Except the reality is probably even worse, because any competition for status in such a community (tenure, page views) will become an iterative process that rewards those best able to come up with plausible sounding wrappers on unfortunately false information.
When this happens, we have people publishing studies with terrible analyses but highly sharable titles (anyone remember the himmicanes paper?), with the people at the top calling anyone who questions their shoddy research “methodological terrorists”.
I know I have at least one friend who is rolling their eyes right now, because I always make fun of the reproducibility crisis in psychology.
But I’m just using that because it’s a convenient example. What I’m really worried about is the Effective Altruism community.
(Effective Altruism is a movement that attempts to maximize the good that charitable donations can do by encouraging donation to the charities that have the highest positive impact per dollar spent. One list of highly effective charities can be found on GiveWell; Givewell has demonstrated a noted trend away from novelty such that I believe this post does not apply to them.)
We are a group of people with countless forums and blogs, as well as several organizations devoted to analyzing the evidence around charity effectiveness. We have conventional organizations, like GiveWell, coexisting with less conventional alternatives, like Wild-Animal Suffering Research.
All of these organizations need to justify their existence somehow. All of these blogs need to get shares and upvotes from someone.
If you believe (like I do) that the number of good charity recommendations might be quite small, then it follows that a large intellectual ecosystem will quickly exhaust these possibilities and begin finding plausible sounding alternatives.
I find it hard to believe that this isn’t already happening. We have people claiming that giving your friends cash or buying pizza for community events is the most effective charity. We have discussions of whether there is suffering in the fundamental particles of physics.
Effective Altruism is as much a philosophy movement as an empirical one. It isn’t always the case that we’ll be using P-values and statistics in our assessment.
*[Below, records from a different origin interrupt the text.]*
(* ===== verification/Obfs.v ===== *)
(** * Obfs: transport/simple-obfs (TLS and HTTP) and transport/internal/bufferpool

    [TLSObfs] and [HTTPObfs] are layers over any connection.  The server's
    reading of what the client sends ([parseHello], [Frames]) is the
    specification of the framing.  The last part models the pooled
    [bytes.Buffer]s with their shared arrays. *)

From S2P Require Import Prelude Net Conn Allocator.

Open Scope Z_scope.

(** ** transport/internal/bufferpool: pooled [bytes.Buffer]s

    A buffer is a slice of an array of the heap; a pooled buffer keeps its
    array, and [Bytes] returns a view of it, not a copy. *)

Module bufferpool.

Definition _size : Z := 1024.

Record Store := mkStore {
  arrays : Heap;
  bufs : gmap nat Slice;
  free : pool.Pool nat }.

Definition emptyStore : Store := mkStore emptyHeap ∅ [].

(** [bytes.NewBuffer(make([]byte, 0, _size))]. *)
Definition newBuffer (st : Heap * gmap nat Slice) : nat * (Heap * gmap nat Slice) :=
  let '(h, m) := st in
  let '(s, h) := make _size h in
  let id := arr s in
  (id, (h, <[id := mkSlice (arr s) 0 (scap s)]> m)).

(** [Get]: a pooled buffer or a new one, reset. *)
Definition getBuffer (choice : nat) (st : Store) : nat * Store :=
  let '(id, p, (h, m)) := pool.PoolGet newBuffer choice (free st) (arrays st, bufs st) in
  let m := alter (fun s => mkSlice (arr s) 0 (scap s)) id m in
  (id, mkStore h m p).

Definition putBuffer (id : nat) (st : Store) : Store :=
  mkStore (arrays st) (bufs st) (pool.PoolPut id (free st)).

(** [bytes.Buffer.Write]: in place when it fits, else in a larger array. *)
Definition bufWrite (id : nat) (p : list byte) (st : Store) : Store :=
  match bufs st !! id with
  | None => st
  | Some s =>
      if slen s + len p <=? scap s then
        let h := mkHeap (next (arrays st))
          (alter (fun c => blit c (slen s) p) (arr s) (cells (arrays st))) in
        mkStore h (<[id := mkSlice (arr s) (slen s + len p) (scap s)]> (bufs st)) (free st)
      else
        let old := view (arrays st) s in
        let '(n, h) := make (2 * scap s + len p) (arrays st) in
        let h := mkHeap (next h) (alter (fun c => blit c 0 (old ++ p)) (arr n) (cells h)) in
        mkStore h (<[id := mkSlice (arr n) (slen s + len p) (scap n)]> (bufs st)) (free st)
  end.

(** [buf.Bytes()]. *)
Definition Bytes (id : nat) (st : Store) : Slice := default (mkSlice 0 0 0) (bufs st !! id).

Definition writeAll (id : nat) (ps : list (list byte)) (st : Store) : Store :=
  fold_left (fun st p => bufWrite id p st) ps st.

Lemma blit_blit {A} (c p q : list A) a :
  0 <= a -> a + len p + len q <= len c ->
  blit (blit c a p) (a + len p) q = blit c a (p ++ q).
Proof.
  intros Ha Hl. pose proof (len_nonneg p). pose proof (len_nonneg q).
  rewrite (blit_fits c a p), (blit_fits c a (p ++ q)) by (rewrite ?len_app; lia).
  rewrite app_assoc. rewrite (blit_app (ztake a c ++ p)) by len_lia.
  rewrite <- !app_assoc. do 3 f_equal. rewrite zdrop_zdrop by lia. rewrite len_app.
  f_equal. lia.
Qed.

(** Writes that fit go to the buffer's own array, one after the other. *)
Lemma writeAll_inplace ps : forall st id s c,
  bufs st !! id = Some s -> cells (arrays st) !! arr s = Some c -> len c = scap s ->
  0 <= slen s -> slen s + len (concat ps) <= scap s ->
  let st' := writeAll id ps st in
  bufs st' !! id = Some (mkSlice (arr s) (slen s + len (concat ps)) (scap s)) /\
  cells (arrays st') !! arr s = Some (blit c (slen s) (concat ps)) /\ free st' = free st.
Proof.
  induction ps as [|p ps IH]; intros st id s c Hs Hc Hl H0 Hle; cbn [writeAll fold_left concat] in *.
  - rewrite len_nil, Z.add_0_r. split; [by destruct s|]. split; [|done].
    rewrite blit_fits by len_lia. rewrite len_nil, Z.add_0_r. simpl. by rewrite ztake_zdrop.
  - rewrite len_app in *. pose proof (len_nonneg (concat ps)). pose proof (len_nonneg p).
    unfold bufWrite at 2 4 6. rewrite Hs. rewrite (proj2 (Z.leb_le _ _)) by lia.
    match goal with |- context [fold_left _ ps ?st1] =>
      destruct (IH st1 id (mkSlice (arr s) (slen s + len p) (scap s)) (blit c (slen s) p))
        as (E1 & E2 & E3) end; cbn [bufs arrays cells arr slen scap free] in *.
    + apply lookup_insert_eq.
    + by rewrite lookup_alter_eq, Hc.
    + rewrite len_blit; lia.
    + lia.
    + lia.
    + unfold writeAll in *. rewrite E1, E2, E3. split; [do 2 f_equal; lia|]. split; [|done].
      f_equal. apply blit_blit; lia.
Qed.
End bufferpool.

(** ** tls.go *)

Module obfs.

Definition chunkSize : Z := Z.shiftl 1 14.

Record TLSObfs (S R : Type) := mkTLS {
  t_Conn : S; server : gostring; remain : Z;
  t_firstRequest : bool; t_firstResponse : bool;
  t_rand : R; t_now : Z }.
Arguments mkTLS {S R}. Arguments t_Conn {S R}. Arguments server {S R}.
Arguments remain {S R}. Arguments t_firstRequest {S R}.
Arguments t_firstResponse {S R}. Arguments t_rand {S R}. Arguments t_now {S R}.

(** [now] is what [time.Now().Unix()] will answer. *)
Definition NewTLSObfs {S R} (conn : S) (server : gostring) (g : R) (now : Z) : TLSObfs S R :=
  mkTLS conn server 0 true true g now.

Definition setConn {S R} (t : TLSObfs S R) (s : S) : TLSObfs S R :=
  mkTLS s (server t) (remain t) (t_firstRequest t) (t_firstResponse t) (t_rand t) (t_now t).
Definition setRemain {S R} (t : TLSObfs S R) (n : Z) : TLSObfs S R :=
  mkTLS (t_Conn t) (server t) n (t_firstRequest t) (t_firstResponse t) (t_rand t) (t_now t).

(** [to.read(b, discardN)] with [len b = n].  The error of the second
    [ReadFull] is dropped. *)
Definition tls_read {S R} `{Reader S} (n discardN : Z) (t : TLSObfs S R)
  : option (list byte * err * TLSObfs S R) :=
  '(_, e, s) ← ReadFull discardN (t_Conn t);
  check e else Some ([], e, setConn t s) ;;
  '(sizeBuf, e, s) ← ReadFull 2 s;
  check e else Some ([], None, setConn t s) ;;
  length ← Uint16 sizeBuf;
  if n <? length then
    '(d, e, s) ← Read n s;
    check e else Some (d, e, setConn t s) ;;
    Some (d, None, setRemain (setConn t s) (length - len d))
  else
    '(d, e, s) ← ReadFull length s;
    Some (d, e, setConn t s).

#[global] Instance TLS_Reader {S R} `{Reader S} : Reader (TLSObfs S R) := fun n t =>
  if 0 <? remain t then
    let length := if n <? remain t then n else remain t in
    '(d, e, s) ← ReadFull length (t_Conn t);
    Some (d, e, setRemain (setConn t s) (remain t - len d))
  else if t_firstResponse t then
    tls_read n 105 (mkTLS (t_Conn t) (server t) (remain t) (t_firstRequest t) false
                      (t_rand t) (t_now t))
  else tls_read n 3 t.

Definition bytesZ (l : list Z) : list byte := z2b <$> l.

Definition cipherSuites : list byte := bytesZ [
  0xc0; 0x2c; 0xc0; 0x30; 0x00; 0x9f; 0xcc; 0xa9; 0xcc; 0xa8; 0xcc; 0xaa; 0xc0; 0x2b; 0xc0; 0x2f;
  0x00; 0x9e; 0xc0; 0x24; 0xc0; 0x28; 0x00; 0x6b; 0xc0; 0x23; 0xc0; 0x27; 0x00; 0x67; 0xc0; 0x0a;
  0xc0; 0x14; 0x00; 0x39; 0xc0; 0x09; 0xc0; 0x13; 0x00; 0x33; 0x00; 0x9d; 0x00; 0x9c; 0x00; 0x3d;
  0x00; 0x3c; 0x00; 0x35; 0x00; 0x2f; 0x00; 0xff].

Definition ecPoint : list byte := bytesZ [0x00; 0x0b; 0x00; 0x04; 0x03; 0x01; 0x00; 0x02].
Definition groups : list byte :=
  bytesZ [0x00; 0x0a; 0x00; 0x0a; 0x00; 0x08; 0x00; 0x1d; 0x00; 0x17; 0x00; 0x19; 0x00; 0x18].
Definition signature : list byte := bytesZ [
  0x00; 0x0d; 0x00; 0x20; 0x00; 0x1e; 0x06; 0x01; 0x06; 0x02; 0x06; 0x03; 0x05;
  0x01; 0x05; 0x02; 0x05; 0x03; 0x04; 0x01; 0x04; 0x02; 0x04; 0x03; 0x03; 0x01;
  0x03; 0x02; 0x03; 0x03; 0x02; 0x01; 0x02; 0x02; 0x02; 0x03].

(** What is written to the buffer of [makeClientHelloMsg], in its pieces. *)
Definition helloMsg (random sessionID : list byte) (now : Z) (data : list byte)
    (server : gostring) : list (list byte) :=
  let length := u16 (212 + len data + len server) in
  [ [z2b 22]; bytesZ [0x03; 0x01]; [z2b (Z.shiftr length 8)]; [z2b (Z.land length 0xff)];
    [z2b 1]; [z2b 0]; PutUint16 (u16 (208 + len data + len server)); bytesZ [0x03; 0x03];
    PutUint32 (u32 now); random; [z2b 32]; sessionID;
    bytesZ [0x00; 0x38]; cipherSuites; bytesZ [0x01; 0x00];
    PutUint16 (u16 (79 + len data + len server));
    bytesZ [0x00; 0x23]; PutUint16 (u16 (len data)); data;
    bytesZ [0x00; 0x00]; PutUint16 (u16 (len server + 5)); PutUint16 (u16 (len server + 3));
    [z2b 0]; PutUint16 (u16 (len server)); server;
    ecPoint; groups; signature; bytesZ [0x00; 0x16; 0x00; 0x00]; bytesZ [0x00; 0x17; 0x00; 0x00] ].

(** [makeClientHelloMsg] as a value: the errors of [rand.Read] are ignored. *)
Definition makeClientHelloMsg {R} `{Rand R} (data : list byte) (server : gostring) (now : Z) (g : R)
  : list byte * R :=
  let '(random, _, g) := rand_Read 28 g in
  let '(sessionID, _, g) := rand_Read 32 g in
  (concat (helloMsg random sessionID now data server), g).

(** [makeClientHelloMsg] with the buffer it uses: taken from the pool, written,
    put back by the deferred call, and its bytes returned. *)
Definition pooledHello (choice : nat) (random sessionID : list byte) (now : Z)
    (data : list byte) (server : gostring) (st : bufferpool.Store) : Slice * bufferpool.Store :=
  let '(buf, st) := bufferpool.getBuffer choice st in
  let st := bufferpool.writeAll buf (helloMsg random sessionID now data server) st in
  let ret := bufferpool.Bytes buf st in
  (ret, bufferpool.putBuffer buf st).

Definition frame (b : list byte) : list byte :=
  bytesZ [0x17; 0x03; 0x03] ++ PutUint16 (u16 (len b)) ++ b.

Definition tls_write {S R} `{Writer S, Rand R} (b : list byte) (t : TLSObfs S R)
  : option (Z * err * TLSObfs S R) :=
  if t_firstRequest t then
    let '(helloMsg, g) := makeClientHelloMsg b (server t) (t_now t) (t_rand t) in
    '(_, e, s) ← Write helloMsg (t_Conn t);
    Some (len b, e, mkTLS s (server t) (remain t) false (t_firstResponse t) g (t_now t))
  else
    '(_, e, s) ← Write (frame b) (t_Conn t);
    Some (len b, e, setConn t s).

(** One turn per chunk; a chunk has at least a byte. *)
Fixpoint tls_Write_loop {S R} `{Writer S, Rand R} (fuel : nat) (b : list byte) (i : Z)
    (t : TLSObfs S R) : option (Z * err * TLSObfs S R) :=
  if i <? len b then
    match fuel with
    | O => None
    | Datatypes.S f =>
        let end_ := if len b <? i + chunkSize then len b else i + chunkSize in
        p ← b.[i:end_];
        '(n, e, t) ← tls_write p t;
        check e else Some (n, e, t) ;;
        tls_Write_loop f b (i + chunkSize) t
    end
  else Some (len b, None, t).

#[global] Instance TLS_Writer {S R} `{Writer S, Rand R} : Writer (TLSObfs S R) :=
  fun b t => tls_Write_loop (length b) b 0 t.

(** ** http.go *)

Definition CRLF : list byte := bytesZ [13; 10].

(** [bytes.Index(b, "\r\n\r\n")]. *)
Fixpoint indexHeaderEnd (b : list byte) : option nat :=
  if bool_decide (take 4 b = CRLF ++ CRLF) then Some 0%nat
  else match b with [] => None | _ :: r => S <$> indexHeaderEnd r end.

Record HTTPObfs (S R : Type) := mkHTTP {
  h_Conn : S; host : gostring; port : gostring; h_buf : option (list byte); offset : Z;
  h_firstRequest : bool; h_firstResponse : bool; h_rand : R }.
Arguments mkHTTP {S R}. Arguments h_Conn {S R}. Arguments host {S R}. Arguments port {S R}.
Arguments h_buf {S R}. Arguments offset {S R}. Arguments h_firstRequest {S R}.
Arguments h_firstResponse {S R}. Arguments h_rand {S R}.

Definition NewHTTPObfs {S R} (conn : S) (host port : gostring) (g : R) : HTTPObfs S R :=
  mkHTTP conn host port None 0 true true g.

Definition withConn {S R} (h : HTTPObfs S R) (s : S) : HTTPObfs S R :=
  mkHTTP s (host h) (port h) (h_buf h) (offset h) (h_firstRequest h) (h_firstResponse h) (h_rand h).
Sometimes, arguments are purely moral (like arguments about how much weight we should give to insect suffering). But both types of arguments can eventually drift into plausible sounding nonsense if we exhaust all of the real content.
There is no reason to expect that we should be able to tell when this happens. Certainly, experimental psychology wasn’t able to until several years after much-hyped studies more-or-less stopped replicating, despite a population that many people would have previously described as full of serious-minded empiricists. Many psychology researchers still won’t admit that much of the past work needs to be revisited and potentially binned.
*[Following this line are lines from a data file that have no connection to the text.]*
(* ===== verification/Metadata.v ===== *)
(** * Metadata: package metadata, and the [net.Addr] values the program passes

    The endpoints of a session and their textual forms, from which proxies,
    filters and logs take the addresses. *)

From S2P Require Import Prelude Net.

Open Scope Z_scope.

Module metadata.

(** ** network.go *)

Definition Network : Type := Z.
Definition TCP : Network := 0.
Definition UDP : Network := 1.

Definition NetworkString (n : Network) : gostring :=
  if n =? TCP then str "tcp"
  else if n =? UDP then str "udp"
  else str "network(" ++ Itoa n ++ str ")".

Definition MarshalText (n : Network) : list byte * err := (NetworkString n, None).

(** ** metadata.go *)

Record Metadata := mkMetadata {
  network : Network;
  SrcIP : Addr; MidIP : Addr; DstIP : Addr;
  SrcPort : Z; MidPort : Z; DstPort : Z }.

#[global] Instance Metadata_eq_dec : EqDecision Metadata.
Proof. solve_decision. Defined.

Definition DestinationAddrPort (m : Metadata) : Addr * Z := (DstIP m, DstPort m).
Definition DestinationAddress (m : Metadata) : gostring :=
  AddrPortString (DestinationAddrPort m).1 (DestinationAddrPort m).2.
Definition SourceAddrPort (m : Metadata) : Addr * Z := (SrcIP m, SrcPort m).
Definition SourceAddress (m : Metadata) : gostring :=
  AddrPortString (SourceAddrPort m).1 (SourceAddrPort m).2.

(** [net.TCPAddrFromAddrPort] and [net.UDPAddrFromAddrPort]. *)
Definition fromAddrPort (ap : Addr * Z) : UDPAddr := mkUDPAddr (AsSlice ap.1) ap.2.

(** [nil] when the session is of the other network or has no address. *)
Definition TCPAddr (m : Metadata) : option UDPAddr :=
  if negb (network m =? TCP) || negb (IsValid (DstIP m)) then None
  else Some (fromAddrPort (DestinationAddrPort m)).

Definition toUDPAddr (m : Metadata) : option UDPAddr :=
  if negb (network m =? UDP) || negb (IsValid (DstIP m)) then None
  else Some (fromAddrPort (DestinationAddrPort m)).
End metadata.
Import metadata.

(** ** [net.Addr]

    The dynamic types the program makes or gets: [*net.TCPAddr],
    [*net.UDPAddr], [*metadata.Addr], and any other, of which only the network
    and the string are seen.  A nil interface is [None]. *)

Inductive NetAddr :=
| ATCP (a : UDPAddr)
| AUDP (a : UDPAddr)
| AMeta (m : Metadata)
| AOther (net s : gostring).

#[global] Instance NetAddr_eq_dec : EqDecision NetAddr.
Proof. solve_decision. Defined.

Definition NetAddrNetwork (a : NetAddr) : gostring :=
  match a with
  | ATCP _ => str "tcp"
  | AUDP _ => str "udp"
  | AMeta m => NetworkString (network m)
  | AOther n _ => n
  end.

Definition NetAddrString (a : NetAddr) : gostring :=
  match a with
  | ATCP a | AUDP a => UDPAddrString a
  | AMeta m => DestinationAddress m
  | AOther _ s => s
  end.

(** [interface{ AddrPort() netip.AddrPort }]. *)
Definition AddrPortOf (a : NetAddr) : option (Addr * Z) :=
  match a with
  | ATCP a | AUDP a => Some ((AddrFromSlice (udpIP a)).1, u16 (udpPort a))
  | _ => None
  end.

(** [metadata.Addr()] and where a UDP session sends: its UDP address when it
    has one. *)
Definition sessionAddr (m : Metadata) : NetAddr :=
  match toUDPAddr m with Some a => AUDP a | None => AMeta m end.

(** The textual form of an IPv4 UDP destination is the same whether it is
    printed as an [AddrPort] or as a [*net.UDPAddr]. *)
Lemma sessionAddr_string4 m a b c d :
  network m = UDP -> DstIP m = Addr4 a b c d ->
  NetAddrString (sessionAddr m) = DestinationAddress m.
Proof.
  intros Hn Hd. unfold sessionAddr, toUDPAddr. rewrite Hn, Hd. simpl.
  unfold UDPAddrString, DestinationAddress, JoinHostPort. simpl. rewrite Hd. simpl.
  destruct (has_byte (string4 a b c d) colon) eqn:E; [|done].
  apply has_byte_true in E. by apply string4_not_elem in E.
Qed.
This is a problem of incentives, but I don’t know how to make the incentives any better. As a blogger (albeit one who largely summarizes and connects ideas first broached by others), I can tell you that many of the people who blog do it because they can’t not write. There’s always going to be people competing to get their ideas heard and the people who most consistently provide satisfying insights will most often end up with more views.
Therefore, I suggest caution. We do not know how many true insights we should expect, so we cannot tell how likely to be true anything that feels insightful actually is. Against this, the best defense is highly developed scepticism. Always remember to ask for implications of new insights and to determine what information would falsify them. Always assume new insights have a low chance of being true. Notice when there seems to be a pressure to produce novel insights long after the low hanging fruit is gone and be wary of anyone in tat ecosystem.
We might not be able to change novelty culture, but we can do our best to guard against it.